Graças a esse curativo e aos cuidados da caridosa enfermeira, no fim de oito dias achava-se inteiramente fora de perigo.
Durante essa forçada reclusão, as dores físicas o incomodavam menos do que as inquietações do espírito e as amarguras do coração.
Lúcia não lhe saía do pensamento. Nos sonhos delirosos da febre ela lhe aparecia, ora risonha e feliz ao lado de um esposo, amável e brilhante cavalheiro; e então lhe escapavam bramidos roucos de raiva e desespero, que pareciam despedaçar-lhe o peito. Ora a via pobre e envolta nos andrajos da miséria, mas pura, santa e sempre fiel à lembrança de seu 85 amor; e então lágrimas doridas lhe rebentavam dos olhos; chorava e soluçava como uma criança.
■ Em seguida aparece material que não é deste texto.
Lemma UpsertAll_cons l a items :
  UpsertAll keyOf l (a :: items) = UpsertAll keyOf (UpsertByName keyOf l a) items.
Proof. done. Qed.

Lemma UpsertAll_snoc l items a :
  UpsertAll keyOf l (items ++ [a]) = UpsertByName keyOf (UpsertAll keyOf l items) a.
Proof. unfold UpsertAll. by rewrite foldl_app. Qed.

Lemma UpsertAll_app l items1 items2 :
  UpsertAll keyOf l (items1 ++ items2) = UpsertAll keyOf (UpsertAll keyOf l items1) items2.
Proof. unfold UpsertAll. by rewrite foldl_app. Qed.

Lemma UpsertAll_keys_elem l items k :
  k ∈ keyOf <$> UpsertAll keyOf l items ↔ k ∈ keyOf <$> items ∨ k ∈ keyOf <$> l.
Proof.
  revert l. induction items as [|a items IH]; intros l.
  - simpl. rewrite elem_of_nil. tauto.
  - rewrite UpsertAll_cons, IH, UpsertByName_keys_elem, fmap_cons, elem_of_cons. tauto.
Qed.

(** An upsert of [a] that is followed by upserts under keys that are there
    already, and then by another upsert of [a], may be dropped. *)
Lemma UpsertAll_absorb l items a :
  (∀ k, k ∈ keyOf <$> items → k ∈ keyOf <$> l) →
  UpsertByName keyOf (UpsertAll keyOf (UpsertByName keyOf l a) items) a
  = UpsertByName keyOf (UpsertAll keyOf l items) a.
Proof.
  revert l. induction items as [|b items IH]; intros l Hkeys.
  - by apply UpsertByName_absorb.
  - rewrite !UpsertAll_cons. destruct (decide (keyOf a = keyOf b)) as [Hab|Hab].
    + by rewrite UpsertByName_absorb.
    + rewrite UpsertByName_comm; [|done|].
      * apply IH. intros k Hk. apply UpsertByName_keys_elem. right.
        apply Hkeys. by right.
      * right. apply Hkeys. by left.
Qed.

(** Section 4.2: upserting the same items once more changes nothing. *)
Lemma UpsertAll_idemp l items :
  UpsertAll keyOf (UpsertAll keyOf l items) items = UpsertAll keyOf l items.
Proof.
  revert l. induction items as [|a items IH] using rev_ind; intros l; [done|].
  rewrite !UpsertAll_snoc. rewrite UpsertAll_absorb.
  - by rewrite IH.
  - intros k Hk. apply UpsertAll_keys_elem. by left.
Qed.

Lemma UpsertByName_idemp l a :
  UpsertByName keyOf (UpsertByName keyOf l a) a = UpsertByName keyOf l a.
Proof. by apply UpsertByName_absorb. Qed.

(** Section 4.2: an item under a key that is there replaces the first item
    under that key, where it stands; an item under a new key goes to the
    end. *)
Lemma UpsertByName_replace l1 x l2 a :
  keyOf x = keyOf a →
  keyOf a ∉ keyOf <$> l1 →
  UpsertByName keyOf (l1 ++ x :: l2) a = l1 ++ a :: l2.
Proof.
  intros Hxa. induction l1 as [|y l1 IH]; simpl; intros Hnotin.
  - by rewrite decide_True.
  - rewrite decide_False.
    + rewrite IH; [done|]. intros Hin. apply Hnotin. by right.
    + intros Hya. apply Hnotin. rewrite <- Hya. by left.
Qed.

Lemma UpsertByName_append l a :
  keyOf a ∉ keyOf <$> l →
  UpsertByName keyOf l a = l ++ [a].
Proof.
  induction l as [|y l IH]; simpl; intros Hnotin; [done|].
  rewrite decide_False.
  - rewrite IH; [done|]. intros Hin. apply Hnotin. by right.
  - intros Hya. apply Hnotin. rewrite <- Hya. by left.
Qed.

(** The first item under the key of [a], after the upsert of [a], is [a];
    the place depends on the list and on the key only. *)
Lemma list_find_UpsertByName l a :
  list_find (λ x, keyOf x = keyOf a) (UpsertByName keyOf l a)
  = Some (default (length l) (fst <$> list_find (λ x, keyOf x = keyOf a) l), a).
Proof.
  induction l as [|x l IH]; simpl.
  - by rewrite decide_True.
  - destruct (decide (keyOf x = keyOf a)) as [Hxa|Hxa]; simpl.
    + by rewrite decide_True.
    + rewrite decide_False by done. rewrite IH.
      by destruct (list_find _ l) as [[i y]|].
Qed.

(** Changing the item at that place amounts to upserting the changed item,
    if the change keeps the key. *)
Lemma alter_UpsertByName l a (f : A → A) :
  keyOf (f a) = keyOf a →
  alter f (default (length l) (fst <$> list_find (λ x, keyOf x = keyOf a) l))
        (UpsertByName keyOf l a)
  = UpsertByName keyOf l (f a).
Proof.
  intros Hf. induction l as [|x l IH]; simpl.
  - done.
  - destruct (decide (keyOf x = keyOf a)) as [Hxa|Hxa]; simpl.
    + rewrite decide_True by congruence. done.
    + rewrite decide_False by congruence. rewrite <- IH.
      by destruct (list_find _ l) as [[i y]|].
Qed.

(** An upsert under another key leaves the first item under a key in its
    place. *)
Lemma list_find_UpsertByName_ne l a (k : string) :
  keyOf a ≠ k →
  is_Some (list_find (λ x, keyOf x = k) l) →
  list_find (λ x, keyOf x = k) (UpsertByName keyOf l a)
  = list_find (λ x, keyOf x = k) l.
Proof.
  intros Hak. induction l as [|x l IH]; simpl; [by intros [? [=]]|].
  intros Hfound.
  destruct (decide (keyOf x = keyOf a)) as [Hxa|Hxa]; simpl.
  - rewrite decide_False by congruence. rewrite decide_False by congruence. done.
  - destruct (decide (keyOf x = k)) as [Hxk|Hxk]; [done|].
    rewrite IH; [done|]. by destruct (list_find _ l).
Qed.

Lemma alter_UpsertByName_ne l a (f : A → A) (i : nat) (x : A) :
  (∀ y, keyOf (f y) = keyOf y) →
  l !! i = Some x →
  keyOf x ≠ keyOf a →
  alter f i (UpsertByName keyOf l a) = UpsertByName keyOf (alter f i l) a.
Proof.
  intros Hf. revert i. induction l as [|y l IH]; intros i Hi Hxa; [done|].
  destruct i as [|i]; simpl in *.
  - injection Hi as ->. rewrite decide_False by done. simpl.
    rewrite decide_False by (by rewrite Hf). done.
  - destruct (decide (keyOf y = keyOf a)); simpl; [done|]. f_equal. by apply IH.
Qed.

End UpsertProperties.

(** ** The environment *)

Section EnvironmentProperties.
Context {imports : Imports}.



Lemma walRecoveryConfig_Done (wal : PostgresWALSourceSpec) (env : list EnvVar) :
  walRecoveryConfig wal = Done env ↔
  ∃ pitr, pitrEnv wal = Done pitr
          ∧ env = [envValue "RESTORE" "true"] ++ restoreBackendEnv wal ++ pitr.
Proof.
  unfold walRecoveryConfig. destruct (pitrEnv wal) as [pitr|]; simpl.
  - split; [intros [= <-]; by eexists | by intros (? & [= <-] & ->)].
  - split; [done | by intros (? & ? & _)].
Qed.






(** The archive environment of a database that archives to S3. *)
Lemma archiveEnv_S3 (db : Postgres) archiver storage s3 :
  Archiver (Spec db) = Some archiver →
  arch_Storage archiver = Some storage →
  S3 storage = Some s3 →
  archiveEnv db
  = [envValue "ARCHIVE" "wal-g";
     envValue "ARCHIVE_S3_PREFIX" ("s3://" +:+ s3_Bucket s3 +:+ "/" +:+ WalDataDir db)]
    ++ (if nonempty (s3_Endpoint s3) && negb (HasSuffix (s3_Endpoint s3) ".amazonaws.com")
        then [envValue "ARCHIVE_S3_ENDPOINT" (s3_Endpoint s3)] else [])
    ++ (if nonempty (s3_Region s3)
        then [envValue "ARCHIVE_S3_REGION" (s3_Region s3)] else []).
Proof. intros Ha Hs Hs3. unfold archiveEnv. by rewrite Ha, Hs, Hs3. Qed.

(** C5: for an S3 archive storage, [ARCHIVE_S3_ENDPOINT] is in the
    environment if and only if the endpoint is not empty and does not end
    with [.amazonaws.com], and then its value is the endpoint;
    [ARCHIVE_S3_REGION] is there if and only if the region is not empty.  So
    the endpoint [minio.example.com] gives the variable and
    [s3.us-east-1.amazonaws.com] gives none. *)
Theorem archive_s3_endpoint_iff (db : Postgres) (archiver : PostgresArchiverSpec)
    (storage : Backend) (s3 : S3Spec) :
  Archiver (Spec db) = Some archiver →
  arch_Storage archiver = Some storage →
  S3 storage = Some s3 →
  ("ARCHIVE_S3_ENDPOINT" ∈ env_Name <$> archiveEnv db
   ↔ s3_Endpoint s3 ≠ "" ∧ ¬ endsWith (s3_Endpoint s3) ".amazonaws.com")
  ∧ (∀ e, e ∈ archiveEnv db → env_Name e = "ARCHIVE_S3_ENDPOINT" →
       e = envValue "ARCHIVE_S3_ENDPOINT" (s3_Endpoint s3))
  ∧ ("ARCHIVE_S3_REGION" ∈ env_Name <$> archiveEnv db ↔ s3_Region s3 ≠ "")
  ∧ (∀ e, e ∈ archiveEnv db → env_Name e = "ARCHIVE_S3_REGION" →
       e = envValue "ARCHIVE_S3_REGION" (s3_Region s3))
  ∧ (s3_Endpoint s3 = "minio.example.com" →
       envValue "ARCHIVE_S3_ENDPOINT" "minio.example.com" ∈ archiveEnv db)
  ∧ (s3_Endpoint s3 = "s3.us-east-1.amazonaws.com" →
       "ARCHIVE_S3_ENDPOINT" ∉ env_Name <$> archiveEnv db).
Proof.
  intros Ha Hs Hs3. rewrite (archiveEnv_S3 _ _ _ _ Ha Hs Hs3).
  set (ep := if nonempty (s3_Endpoint s3) && negb (HasSuffix (s3_Endpoint s3) ".amazonaws.com")
        then [envValue "ARCHIVE_S3_ENDPOINT" (s3_Endpoint s3)] else []).
  set (rg := if nonempty (s3_Region s3)
        then [envValue "ARCHIVE_S3_REGION" (s3_Region s3)] else []).
  assert (Hep : ∀ e, e ∈ ep ↔ e = envValue "ARCHIVE_S3_ENDPOINT" (s3_Endpoint s3)
                               ∧ s3_Endpoint s3 ≠ ""
                               ∧ ¬ endsWith (s3_Endpoint s3) ".amazonaws.com").
  { intros e. unfold ep.
    destruct (nonempty (s3_Endpoint s3)) eqn:Hne;
      [apply nonempty_true in Hne | apply nonempty_false in Hne];
    (destruct (HasSuffix (s3_Endpoint s3) ".amazonaws.com") eqn:Hsuf;
      [apply HasSuffix_endsWith in Hsuf | apply HasSuffix_false in Hsuf]); simpl;
    rewrite ?elem_of_cons, ?elem_of_nil; tauto. }
  assert (Hrg : ∀ e, e ∈ rg ↔ e = envValue "ARCHIVE_S3_REGION" (s3_Region s3)
                               ∧ s3_Region s3 ≠ "").
  { intros e. unfold rg.
    destruct (nonempty (s3_Region s3)) eqn:Hne;
      [apply nonempty_true in Hne | apply nonempty_false in Hne]; simpl;
    rewrite ?elem_of_cons, ?elem_of_nil; tauto. }
  assert (Hin : ∀ e, e ∈ [envValue "ARCHIVE" "wal-g";
                   envValue "ARCHIVE_S3_PREFIX" ("s3://" +:+ s3_Bucket s3 +:+ "/" +:+ WalDataDir db)]
                  ++ ep ++ rg
            ↔ e = envValue "ARCHIVE" "wal-g"
              ∨ e = envValue "ARCHIVE_S3_PREFIX" ("s3://" +:+ s3_Bucket s3 +:+ "/" +:+ WalDataDir db)
              ∨ e ∈ ep ∨ e ∈ rg).
  { intros e. rewrite !elem_of_app, !elem_of_cons, elem_of_nil. tauto. }
  clearbody ep rg.
  assert (Hname : ∀ n, n ∈ env_Name <$> [envValue "ARCHIVE" "wal-g";
                   envValue "ARCHIVE_S3_PREFIX" ("s3://" +:+ s3_Bucket s3 +:+ "/" +:+ WalDataDir db)]
                  ++ ep ++ rg
            ↔ n = "ARCHIVE" ∨ n = "ARCHIVE_S3_PREFIX"
              ∨ (n = "ARCHIVE_S3_ENDPOINT" ∧ s3_Endpoint s3 ≠ ""
                               ∧ ¬ endsWith (s3_Endpoint s3) ".amazonaws.com")
              ∨ (n = "ARCHIVE_S3_REGION" ∧ s3_Region s3 ≠ "")).
  { intros n. rewrite list_elem_of_fmap. split.
    - intros (e & -> & [->|[->|[He|He]]]%Hin); [by left | by right; left | |].
      + apply Hep in He as (-> & ? & ?). right; right; left. done.
      + apply Hrg in He as (-> & ?). right; right; right. done.
    - intros [->|[->|[(-> & ? & ?)|(-> & ?)]]].
      + eexists; split; [|apply Hin; left; done]; done.
      + eexists; split; [|apply Hin; right; left; done]; done.
      + eexists; split; [|apply Hin; right; right; left; apply Hep; done]; done.
      + eexists; split; [|apply Hin; right; right; right; apply Hrg; done]; done. }
  split_and!.
  - rewrite Hname. split; [intros [?|[?|[(_ & ? & ?)|(? & _)]]]; done | intros [??]; by right; right; left].
  - intros e [->|[->|[He|He]]]%Hin Hn; try done.
    + by apply Hep in He as (-> & _).
    + by apply Hrg in He as (-> & _).
  - rewrite Hname. split; [intros [?|[?|[(? & _)|(_ & ?)]]]; done | intros ?; by right; right; right].
  - intros e [->|[->|[He|He]]]%Hin Hn; try done.
    + by apply Hep in He as (-> & _).
    + by apply Hrg in He as (-> & _).
  - intros Heq. apply Hin. right; right; left. apply Hep. rewrite Heq. split_and!; [done..|].
    apply HasSuffix_false. by vm_compute.
  - intros Heq. rewrite Hname. intros [?|[?|[(_ & _ & Hno)|(? & _)]]]; try done.
    apply Hno. rewrite Heq. apply HasSuffix_endsWith. by vm_compute.
Qed.

(** The environment of a recovery target whose inclusive flag is set. *)
Lemma pitrEnv_inclusive (wal : PostgresWALSourceSpec) (pitr : RecoveryTarget) (b : bool) :
  wal_PITR wal = Some pitr →
  TargetInclusive pitr = Some b →
  pitrEnv wal
  = Done ([envValue "PITR" "true"; envValue "TARGET_INCLUSIVE" (fmt_t b)]
          ++ (if nonempty (TargetTime pitr)
              then [envValue "TARGET_TIME" (TargetTime pitr)] else [])
          ++ (if nonempty (TargetTimeline pitr)
              then [envValue "TARGET_TIMELINE" (TargetTimeline pitr)] else [])
          ++ (if nonempty (TargetXID pitr)
              then [envValue "TARGET_XID" (TargetXID pitr)] else [])).
Proof. intros Hp Hb. unfold pitrEnv. by rewrite Hp, Hb. Qed.

(** The backend part for a reference with a single member set. *)
Lemma restoreBackendEnv_single (secret : string) (c : BackendChoice) (pitr : option RecoveryTarget) :
  ∃ extras, s3Options c extras
    ∧ restoreBackendEnv {| wal_Backend := singleBackend secret c; wal_PITR := pitr |}
      = restorePrefixVariable c :: extras.
Proof.
  destruct c as [s3|gcs|az|sw|loc]; try (by exists []).
  unfold restoreBackendEnv; simpl.
  eexists; split; [|reflexivity].
  eexists _, _; split; [reflexivity|]. split.
  - destruct (nonempty (s3_Endpoint s3)) eqn:Hne;
      [apply nonempty_true in Hne | apply nonempty_false in Hne];
    (destruct (HasSuffix (s3_Endpoint s3) ".amazonaws.com") eqn:Hsuf;
      [apply HasSuffix_endsWith in Hsuf | apply HasSuffix_false in Hsuf]); simpl;
    constructor; unfold publicEndpoint; tauto.
  - destruct (nonempty (s3_Region s3)) eqn:Hne;
      [apply nonempty_true in Hne | apply nonempty_false in Hne]; simpl;
    constructor; tauto.
Qed.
Sabia que com a prisão de Leonel achava-se desfeito o casamento de Lúcia, que o Major estava arruinado, e que a miséria em breve prazo o esperava a ele e a toda a família. Esta consideração o enchia de amargura; então mais que nunca maldizia o infame embusteiro que o iludira, praguejava a sorte e blasfemava contra o céu.
Na sua pobre cabana ninguém o vinha ver, porque ninguém o supunha ali, crendo todos, em razão do seu desaparecimento, que tinha saído da Bagagem.
Um dia disse-lhe a velha caseira:
- Meu moço, Vmcê. Está aqui tão só, não tem com quem conversar; isto não está bom; não quer que eu chame algum de seus amigos para entreter o tempo?
- Amigos!... oh! minha velha; pelo amor de Deus! não me fale nos amigos da Bagagem, quisera antes ver o rosto de Satanás.
- Pois como?... não há por aí nem uma viva alma com quem tenha tomado caipora? !...
- Nenhuma, minha velha, nenhuma!... mas não... minto... havia uma: um velho e pobre camarada. Em vão tenho perguntado por ele... ninguém me dá notícias; nem sei se é vivo ou morto.